*** Source material ***

(** * deeplink: mirroring a directory tree with links

    A shallow embedding of [src/deeplink/deeplink.py] and the properties
    that its specification states about it.

    Layout of the development:
    - [Py]      : the Python values the program manipulates (exceptions,
                  results, [pathlib.PurePosixPath] as a list of parts);
    - [Arith]   : the two path functions [remove_front_dir] and
                  [relative_path];
    - [Lines]   : [file_as_list], the reader of pattern files;
    - [Posix]   : the file system the program runs on (the part of POSIX
                  that [pathlib], [os] and [shutil] expose to it);
    - [Deeplink]: the executors and the tree walker [create_links], then
                  [main];
    - the theorems, one group per claim of the specification;
    - further properties of the code: what the path functions and the
      executors do at their edges, and how a dry run relates to the run
      it previews. *)

From Stdlib Require Import String Ascii List Bool Arith Lia.
From stdpp Require Import base option list strings gmap.

Import ListNotations.
Local Open Scope string_scope.
Local Open Scope list_scope.

(* ===================================================================== *)
(** * Python values *)
(* ===================================================================== *)

Module Py.

(** The exceptions that can leave a function of the program.  The two
    [...ReplacementError] classes are the program's own; the payload is the
    argument given to the constructor (always [path.as_posix()]). *)
Inductive exn : Type :=
| IndexError
| OSError
| re_error
| RecursionError
| FileReplacementError (arg : string)
| DirectoryReplacementError (arg : string).

(** Outcome of a call: a returned value or a raised exception. *)
Inductive result (A : Type) : Type :=
| Return (a : A)
| Raise (e : exn).
Arguments Return {A} a.
Arguments Raise {A} e.

Definition exn_eqb (e1 e2 : exn) : bool :=
  match e1, e2 with
  | IndexError, IndexError => true
  | OSError, OSError => true
  | re_error, re_error => true
  | RecursionError, RecursionError => true
  | FileReplacementError a, FileReplacementError b => String.eqb a b
  | DirectoryReplacementError a, DirectoryReplacementError b => String.eqb a b
  | _, _ => false
  end.

(** The program's [ConflictError]s, as opposed to failures of the
    interpreter or of the operating system. *)
Definition is_conflict (e : exn) : bool :=
  match e with
  | FileReplacementError _ | DirectoryReplacementError _ => true
  | _ => false
  end.

(** ** [str.split('/')] and ['/'.join] *)

Definition sep : ascii := "/"%char.

Fixpoint split_sep (s : string) : list string :=
  match s with
  | EmptyString => [EmptyString]
  | String c s' =>
      if Ascii.eqb c sep then EmptyString :: split_sep s'
      else match split_sep s' with
           | x :: r => String c x :: r
           | [] => [String c EmptyString]
           end
  end.

Definition join_sep (l : list string) : string := String.concat "/" l.

(** [s.lstrip('/')] *)
Fixpoint lstrip_sep (s : string) : string :=
  match s with
  | String c s' => if Ascii.eqb c sep then lstrip_sep s' else s
  | EmptyString => s
  end.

*** End of Source material ***

### What is being asked:
Lines in the material above that include the string "EmptyString" should be listed.

### Output of the exercise:
  | EmptyString => [EmptyString]
      if Ascii.eqb c sep then EmptyString :: split_sep s'
           | [] => [String c EmptyString]
  | EmptyString => s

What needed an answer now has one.